It fires every 5 minutes and does 6 things:

// /api/ops/heartbeat — Vercel API route
export async function GET(req) {
  // 1. Evaluate triggers (any conditions met?)
  const triggers = await evaluateTriggers(sb, 4000);
  // 2. Process reaction queue (do agents need to interact?)
  const reactions = await processReactionQueue(sb, 3000);
  // 3. Promote insights (any discoveries worth elevating?)
  const learning = await promoteInsights(sb);
  // 4. Learn from outcomes (how did those tweets perform? write lessons)
  const outcomes = await learnFromOutcomes(sb);
  // 5. Recover stuck tasks (steps running 30+ min with no progress → mark failed)
  const stale = await recoverStaleSteps(sb);
  // 6. Recover stuck conversations
  const roundtable = await recoverStaleRoundtables(sb);

  // Each step is try-catch'd — one failing won't take down the others
  // Finally, write an ops_action_runs record (for auditing)
}

One line of crontab on the VPS triggers it:

*/5 * * * * curl -s -H "Authorization: Bearer $CRON_SECRET" https://your-domain.com/api/ops/heartbeat

Beginner tip: crontab is Linux's built-in scheduler — like setting an alarm on your phone. */5 * * * * means "every 5 minutes." curl sends an HTTP request, so this hits your heartbeat API every 5 minutes. If you're on Vercel, it has built-in cron — just add one line to vercel.json and skip the crontab entirely.

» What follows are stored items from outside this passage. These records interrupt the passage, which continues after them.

Lemma warm_search nav r start end_ extra : NavOk nav -> (0 <= r)%Q -> Warm r nav ->
  (nav_findPath nav start end_ r (setOf extra)).2 = nav.
Proof.
  intros Hok Hr (cache & Hc & Hk). pose proof (ok_map _ Hok) as Hm.
  assert (Hcoh : coherent nav r cache) by (by apply (ok_caches _ Hok)).
  set (E := fun id next => clearSegment (nav_map nav) (center (mapGrid (nav_map nav)) id) (center (mapGrid (nav_map nav)) next) r
                             (blockers turn m mode ++ listOf extra)).
  set (probe := mkProbe (fun p => nav_isBlocked nav p r (setOf extra)) (fun a b => nav_clearSegment nav a b r (setOf extra))
                        (cachedEdge nav r (setOf extra))).
  assert (Hag : agrees (mapGrid (nav_map nav)) E (pr_edge probe) (fun c => c = cache)).
  { intros id next c Hid Hn ->. split.
    - by apply (cachedEdge_agrees nav _ (ok_statics _ Hok) r Hr extra).
    - cbn. unfold fillSlot. rewrite bool_decide_false; [done|]. rewrite Hm in Hid, Hn. by apply Hk. }
  destruct (searchPath_run _ probe E _ Hag start end_ cache eq_refl) as (s' & found & -> & Hrun & _).
  unfold nav_findPath. fold probe. unfold edgeCache. rewrite Hc. cbn [nullish]. change (nullish (Some cache) _) with cache.
  rewrite Hrun. cbn. unfold withCache. rewrite (storeCache_same _ _ _ Hc). by destruct nav.
Qed.

(** ** Routes are clear *)

(** Every leg of a path. *)
Fixpoint legs {P} (clear : P -> P -> bool) (path : list P) : bool :=
  match path with
  | a :: ((b :: _) as rest) => clear a b && legs clear rest
  | _ => true
  end.

Lemma legs_app {P} (clear : P -> P -> bool) l a b l' : legs clear ((l ++ [a]) ++ b :: l') = legs clear (l ++ [a]) && clear a b && legs clear (b :: l').
Proof.
  induction l as [|c [|d l] IH]; [done|..].
  - change (clear c a && (clear a b && legs clear (b :: l')) = (clear c a && true) && clear a b && legs clear (b :: l')).
    by rewrite andb_true_r, andb_assoc.
  - change (clear c d && legs clear (((d :: l) ++ [a]) ++ b :: l') =
            (clear c d && legs clear ((d :: l) ++ [a])) && clear a b && legs clear (b :: l')).
    by rewrite IH, !andb_assoc.
Qed.

Lemma route_legs (clear : MapPoint -> MapPoint -> bool) (E : Z -> Z -> bool) (starts : list Z) l :
  (forall u v, E u v = true -> clear (center g u) (center g v) = true) -> route g E starts l ->
  legs clear (map (center g) (reverse l)) = true /\ exists s, s ∈ starts /\ last l = Some s.
Proof.
  intros HE. induction 1 as [s Hs|u v l Hr [IH (s & Hs & Hl)] [_ He]].
  - split; [done|]. by exists s.
  - split; [|by exists s]. rewrite reverse_cons, map_app. rewrite reverse_cons, map_app in *. cbn [map] in *.
    rewrite legs_app, IH, HE by done. done.
Qed.

Lemma furthest_spec {P} (isClear : P -> P -> bool) a next rest n rest' :
  isClear a next = true -> furthest isClear a next rest = (n, rest') ->
  isClear a n = true /\ (exists skipped, next :: rest = skipped ++ n :: rest') /\
  (legs isClear (next :: rest) = true -> legs isClear (n :: rest') = true).
Proof.
  revert next. induction rest as [|c rest IH]; intros next Hn; cbn -[legs].
  - intros [= <- <-]. split_and!; [done|by exists []|done].
  - destruct (isClear a c) eqn:Hc.
    + intros H. destruct (IH c Hc H) as (H1 & (sk & Hs) & H3). split_and!; [done|by exists (next :: sk); rewrite Hs|].
      intros Hl. apply H3. cbn in Hl. by apply andb_true_iff in Hl as [_ ?].
    + intros [= <- <-]. split_and!; [done|by exists []|done].
Qed.

(** From any anchor: the legs stay clear, the last point stays last and no point is new. *)
Lemma straighten_spec {P} (isClear : P -> P -> bool) fuel a rest :
  (length rest <= fuel)%nat -> legs isClear (a :: rest) = true ->
  let out := straighten isClear fuel a rest in
  legs isClear (a :: out) = true /\ last (a :: out) = last (a :: rest) /\ out `sublist_of` rest.
Proof.
  revert a rest. induction fuel as [|fuel IH]; intros a [|next rest] Hf Hl; cbn in Hf; [|lia| |].
  1,2: split_and!; [done|done|constructor].
  cbn [straighten]. cbn in Hl. apply andb_true_iff in Hl as [Hn Hl].
  destruct (furthest isClear a next rest) as [n rest'] eqn:E.
  destruct (furthest_spec _ _ _ _ _ _ Hn E) as (H1 & (sk & Hs) & H3).
  assert (Hlen : (length rest' <= length rest)%nat).
  { apply (f_equal length) in Hs. rewrite length_app in Hs. cbn in Hs. lia. }
  destruct (IH n rest') as (IH1 & IH2 & IH3); [lia|by apply H3|]. cbv zeta.
  set (out := straighten isClear fuel n rest') in *. split_and!.
  - change (isClear a n && legs isClear (n :: out) = true). by rewrite H1, IH1.
  - change (last (a :: n :: out)) with (last (n :: out)). rewrite IH2. change (last (a :: next :: rest)) with (last (next :: rest)).
    by rewrite Hs, last_app_cons.
  - rewrite Hs. apply sublist_inserts_l. by constructor.
Qed.

Lemma simplifyPath_spec {P} (points : list P) isClear : legs isClear points = true ->
  let out := simplifyPath points isClear in
  legs isClear out = true /\ head out = head points /\ last out = last points /\ out `sublist_of` points.
Proof.
  intros Hl. destruct points as [|a rest]; [split_and!; (done || constructor)|]. unfold simplifyPath.
  destruct (length (a :: rest) <=? 2)%nat; [by split_and!|]. cbv zeta.
  destruct (straighten_spec isClear (length rest) a rest) as (H1 & H2 & H3); [done..|].
  split_and!; [done..|]. by constructor.
Qed.

Lemma findPath_clear start end_ radius extra :
  let polygons := blockers turn m mode ++ extra in
  let clear := fun a b => clearSegment m a b radius polygons in
  let E := fun u v => clear (center g u) (center g v) in
  match findPath turn m start end_ radius mode extra with
  | Some path =>
      legs clear path = true /\ (exists mid, path = start :: mid ++ [end_]) /\
      forall v l, route g E (attach g clear start) (v :: l) -> v ∈ attach g clear end_ ->
        (length path <= length l + 3)%nat
  | None =>
      isBlocked m start radius polygons = true \/ isBlocked m end_ radius polygons = true \/
      (clear start end_ = false /\ forall v l, route g E (attach g clear start) (v :: l) -> v ∉ attach g clear end_)
  end.
Proof.
  intros polygons clear E.
  pose proof (searchPath_answers g
    (mkProbe (fun p => isBlocked m p radius polygons) clear (fun _ _ a b (s : unit) => (clear a b, s))) E (fun _ => True)
    ltac:(intros id next s _ _ _; by split) start end_ tt I) as Ha.
  unfold answers in Ha. cbn [pr_blocked pr_clear] in Ha. unfold findPath. fold polygons clear.
  destruct (searchPath g _ start end_ tt).1 as [path|]; [|exact Ha].
  destruct Ha as (_ & _ & [[Hc ->]|[_ (l & (v & t & -> & Hr & Hend & Hbest) & ->)]]).
  { split_and!; [cbn; by rewrite Hc|by exists []|]. intros. cbn. lia. }
  destruct (route_legs clear E (attach g clear start) (v :: t) ltac:(done) Hr) as [Hlegs (s & Hs & Hlast)].
  apply last_Some in Hlast as [l' El]. split_and!.
  - apply attach_spec in Hs as [Hs _]. apply attach_spec in Hend as [He _].
    assert (He' : clear (center g v) end_ = true) by (unfold clear; rewrite clearSegment_sym; exact He).
    assert (Hfirst : exists k, map (center g) (reverse (v :: t)) = center g s :: k).
    { rewrite El, reverse_app. by eexists. }
    destruct Hfirst as [k Hk]. rewrite reverse_cons, map_app in *.
    set (init := map (center g) (reverse t)) in *. cbn [map] in *.
    change (legs clear (((start :: init) ++ [center g v]) ++ [end_]) = true). rewrite legs_app, He'.
    change ((start :: init) ++ [center g v]) with (start :: init ++ [center g v]). rewrite Hk in *.
    change (clear start (center g s) && legs clear (center g s :: k) && true && true = true). by rewrite Hs, Hlegs.
  - by eexists.
  - intros w k Hw Hwe. specialize (Hbest w k Hw Hwe). cbn [length]. rewrite length_app, length_map, length_reverse. cbn. lia.
Qed.
(* ===== verification/EditorPath.v ===== *)
(** The office map editor (clients/office-map-edit-tool/src/model.js): its own [findPath], with a
    growing queue and a Map of parents instead of typed arrays, and the undo history.

    The editor and the desktop scene must agree on every route, as the comment at the top of
    officeMap/geometry.ts demands; the file proves that they do.  The tests of points and segments
    are the same text in both and are those of Geometry. *)

From S2P Require Import Prelude PathSearch Geometry Navigator.
Local Open Scope Z_scope.

(** ** The editor's search *)

Section Editor.
Context {P : Type} (g : Grid P) (clear : P -> P -> bool).

Record EditorSearch : Type := mkEditor { e_queue : list Z; e_previous : gmap Z (option Z) }.

Definition editorVisit (id : Z) (st : EditorSearch) (n : Z * Z) : EditorSearch :=
  let '(nx, ny) := n in
  if negb (inGrid g nx ny) then st
  else
    let next := cellId g nx ny in
    if bool_decide (is_Some (e_previous st !! next)) || negb (clear (center g id) (center g next)) then st
    else mkEditor (e_queue st ++ [next]) (<[next := Some id]> (e_previous st)).

(** Left, right, up, down of the cell, with [Math.floor(id / cols)] for the row. *)
Definition editorAround (id : Z) : list (Z * Z) :=
  let x := id mod cols g in let y := id / cols g in [(x - 1, y); (x + 1, y); (x, y - 1); (x, y + 1)].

Trigger Rules: What Makes the Heartbeat Do Anything

The heartbeat calls evaluateTriggers() — but what is it evaluating? Trigger rules. They're rows in an ops_trigger_rules table. Each rule says: "When this condition is true, create a proposal for this agent."

// What a trigger rule looks like in the database
{
  name: 'Tweet high engagement',
  trigger_event: 'tweet_high_engagement',   // maps to a checker function
  conditions: { engagement_rate_min: 0.05, lookback_minutes: 60 },
  action_config: { target_agent: 'growth' },
  cooldown_minutes: 120,                    // don't fire again for 2 hours
  enabled: true,
  fire_count: 0,
  last_fired_at: null
}

There are two flavors:

Reactive triggers — respond to something that already happened:

tweet_high_engagement → A tweet went viral? Tell the growth agent to analyze why.
mission_failed → A mission failed? Tell the brain agent to diagnose it.
content_published → Content published? Tell the observer to review it.
insight_promoted → A high-confidence insight emerged? Promote it to long-term memory.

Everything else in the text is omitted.